Dinamarca, cuna de grandes cineastas

Hace tiempo que la península de Jutlandia demostró ser cuna de grandes cineastas, capaces de plantearse las cuestiones más trascendentales con imágenes depuradas y de crear ambientes que transmitían toda la complejidad y frialdad de sus personajes. En la mente de todos está Carl Th. Dreyer y su trébol de obras maestras: “Pasión de Juana de Arco”, “Dies irae”, “Ordet” y “Gertrud”, donde la fe y el amor, la hipocresía y la intolerancia se daban cita, siempre bajo la mirada de un luterano que se despojaba de todo artificio para quedarse con lo esencial del plano y de la puesta en escena, y retratar así a un individuo aplastado por el peso de la culpa y los deseos de un corazón insatisfecho, a una sociedad cerrada sobre sí misma y sobre sus tradiciones y costumbres.

Transcurrido casi medio siglo, otro visionario que responde al nombre de Lars von Trier cogió de nuevo el bisturí para diseccionar su tiempo y sociedad, y comenzar construyendo la excesiva y provocadora “Rompiendo las olas” según los postulados del Dogma’94. No menor polémica trajo “Bailar en la oscuridad” o “Dogville” en su crítica a la política de los Estados Unidos, con una puesta en escena en continua experimentación que pasaba del realismo e improvisación del Decálogo de Castidad al mundo imaginativo de Selma bailando claqué o al escenario brechtiano en que la inocente Grace intentaba redimir a un pueblo y despertar su conciencia adormilada. Tres películas que marcaban un camino de búsqueda formal y también de provocación ante un espectador que siempre esperaba la siguiente película que este impostor o genio de la imagen. Tras la repetitiva “Manderley” nos ofreció una vuelta de tuerca con… ¡una comedia! en la que es posible que se riese de sus personajes o con ellos, o quizá del espectador o de sí mismo, sirviéndose de un narrador que no sabíamos si nos conducía honestamente o si nos engañaba llevándonos por un guión laberíntico de aguas pantanosas. “El jefe de todo esto” no tuvo tanto eco como las anteriores, pero no por eso carecía del ingenio y mordacidad de aquellas, ni tampoco de su escepticismo o de un guión redondo que se atrevía a hablar de la imagen mentirosa y de la falta de responsabilidad de nuestro siglo.

Sin duda, la sombra de Lars von Trier ha resultado alargada y aunque su movimiento se fue diluyendo poco a poco, siempre dejó un influjo que se podía advertir en la mayoría de las cintas salidas de Dinamarca.
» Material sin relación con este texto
(** ** Requesting a projection *)

Definition request_gitllery_projection (d : db) (commit : Z) (repository : option Z) (fresh : Z)
    : db * Z :=
  match List.find (λ kr, in_commit kr.2 =? commit) (map_to_list (g_intents d)) with
  | Some (i, row) =>
      let row' :=
        if decide (in_state row = GFailed)
        then mkIntent (in_commit row) (in_repository row) GPending (in_attempts row) (g_now d)
               (in_lease row) (in_completed_at row) None (in_targets row)
        else row in
      let d' := set_intents d (<[i := row']> (g_intents d)) in
      (if decide (in_state row' = GPending ∨ in_state row' = GFailed) then mark_wake d' else d', i)
  | None =>
      let row := mkIntent commit repository GPending 0 (g_now d) None None None None in
      (mark_wake (set_intents d (<[fresh := row]> (g_intents d))), fresh)
  end.

(** ** Planning *)

(** [state IN ('pending', 'failed') OR state = 'processing' AND
    lease_expires_at < now], [available_at <= now] *)
Definition open_for_claim (now : Z) (state : ProjectionState) (lease : option Z) (available_at : Z)
    : bool :=
  (match state with
   | GPending | GFailed => true
   | GProcessing => match lease with Some l => l <? now | None => false end
   | GComplete | GBlocked => false
   end) && (available_at <=? now).

Definition has_targets (d : db) (intent : Z) : bool :=
  existsb (λ kt, tg_intent kt.2 =? intent) (map_to_list (g_targets d)).

Definition plannable (d : db) (locked : gset Z) (kr : Z * Intent) : bool :=
  negb (has_targets d kr.1) &&
  bool_decide (is_Some (g_commits d !! in_commit kr.2)) &&
  open_for_claim (g_now d) (in_state kr.2) (in_lease kr.2) (in_available_at kr.2) &&
  bool_decide (kr.1 ∉ locked).

(** [order_by(CurationCommit.created_at, CurationCommit.id)] *)
Definition commit_created_at (d : db) (commit : Z) : Z :=
  match g_commits d !! commit with Some cc => cc_created_at cc | None => 0 end.

Definition position_before (p q : Z * Z) : bool :=
  (p.1 <? q.1) || (p.1 =? q.1) && (p.2 <? q.2).

Definition intent_before (d : db) (a b : Z * Intent) : bool :=
  position_before (commit_created_at d (in_commit a.2), in_commit a.2)
                  (commit_created_at d (in_commit b.2), in_commit b.2).

Definition LEASE_SECONDS : Z := 5 * 60.

Definition _claim_intent_for_planning (d : db) (locked : gset Z) : db * option PlanClaim :=
  match select_rows (plannable d locked) (intent_before d) 0 1 (map_to_list (g_intents d)) with
  | [] => (d, None)
  | (i, row) :: _ =>
      let lease := g_now d + LEASE_SECONDS in
      let row' := mkIntent (in_commit row) (in_repository row) GProcessing (in_attempts row + 1)
                    (in_available_at row) (Some lease) (in_completed_at row) (in_error row)
                    (in_targets row) in
      (set_intents d (<[i := row']> (g_intents d)),
       Some (mkPlanClaim i (in_commit row) (in_attempts row + 1) lease))
  end.

(** [slice_changes]: [resolve] is what [_repos_for_change] finds for a
    change; the dict keeps the order in which its keys were first seen. *)
Fixpoint add_slice (change : Change) (desc : RepoDescriptor)
    (result : list (RepoDescriptor * list Change)) : list (RepoDescriptor * list Change) :=
  match result with
  | [] => [(desc, [change])]
  | (desc', cs) :: rest =>
      if decide (rd_repository_id desc' = rd_repository_id desc)
      then (desc', cs ++ [change]) :: rest
      else (desc', cs) :: add_slice change desc rest
  end.

Definition slice_changes (resolve : Change → list RepoDescriptor) (changes : list Change)
    : list (RepoDescriptor * list Change) :=
  foldl (λ result change, foldl (λ acc desc, add_slice change desc acc) result (resolve change))
    [] changes.

Definition _segment_commit_payload (commit : Z) (cc : curation) (changes : list Change)
    : Commit Header Change :=
  mkCommit (mkBase (Some (uuid_str commit)) None (cc_header cc)) changes.

Definition planned_target (d : db) (intent commit : Z) (cc : curation)
    (slice : RepoDescriptor * list Change) : target :=
  mkTarget intent commit (cc_created_at cc) (rd_repository_id slice.1) (rd_source slice.1)
    (rd_creator_dir slice.1) (_segment_commit_payload commit cc slice.2)
    GPending 0 (g_now d) None None None None None.

(** [on_conflict_do_nothing] on (commit, repository). *)
Definition target_exists (targets : gmap Z target) (commit : Z) (repository : string) : bool :=
  existsb (λ kt, (tg_commit kt.2 =? commit) && bool_decide (tg_repository kt.2 = repository))
    (map_to_list targets).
Una de ellas, “Italiano para principiantes” de Lone Scherfig sorprendía a crítica y público por su frescura y comicidad dramática al poner en escena a unos solitarios individuos hambrientos de afecto que coincidían en unas clases de italiano. Poco después, Ake Sangred construía un cuento dramático y surrealista sobre un niña que hablaba en su imaginación con el hermanito que no llegó a tener por el egoísmo de sus padres y que ahora había venido a visitarles: “Un hombre de verdad” se levantaba así como el fantasma de la culpa de una sociedad del bienestar pero sin felicidad y también como una nueva posibilidad de reconstrucción familiar. En ese mismo comienzo de siglo llegaba a la cartelera “Elling”, con un Petter Næss que nos presentaba la historia cómica y tierna de un discapacitado psíquico que intentaba reintegrarse en la sociedad, con la amistad, el amor y la sensibilidad como reclamos. Las reglas del Dogma que se rompían estaba igualmente presente en “Querida Wendy” de Thomas Vinterberg, donde unos inocentes adolescentes –¡siempre personajes inadaptados y solitarios!– creaban un Club que en principio iba a ser pacifista… en clara alusión crítica a la política armamentística americana, aunque fuera bajo la alegoría de una historia de amor.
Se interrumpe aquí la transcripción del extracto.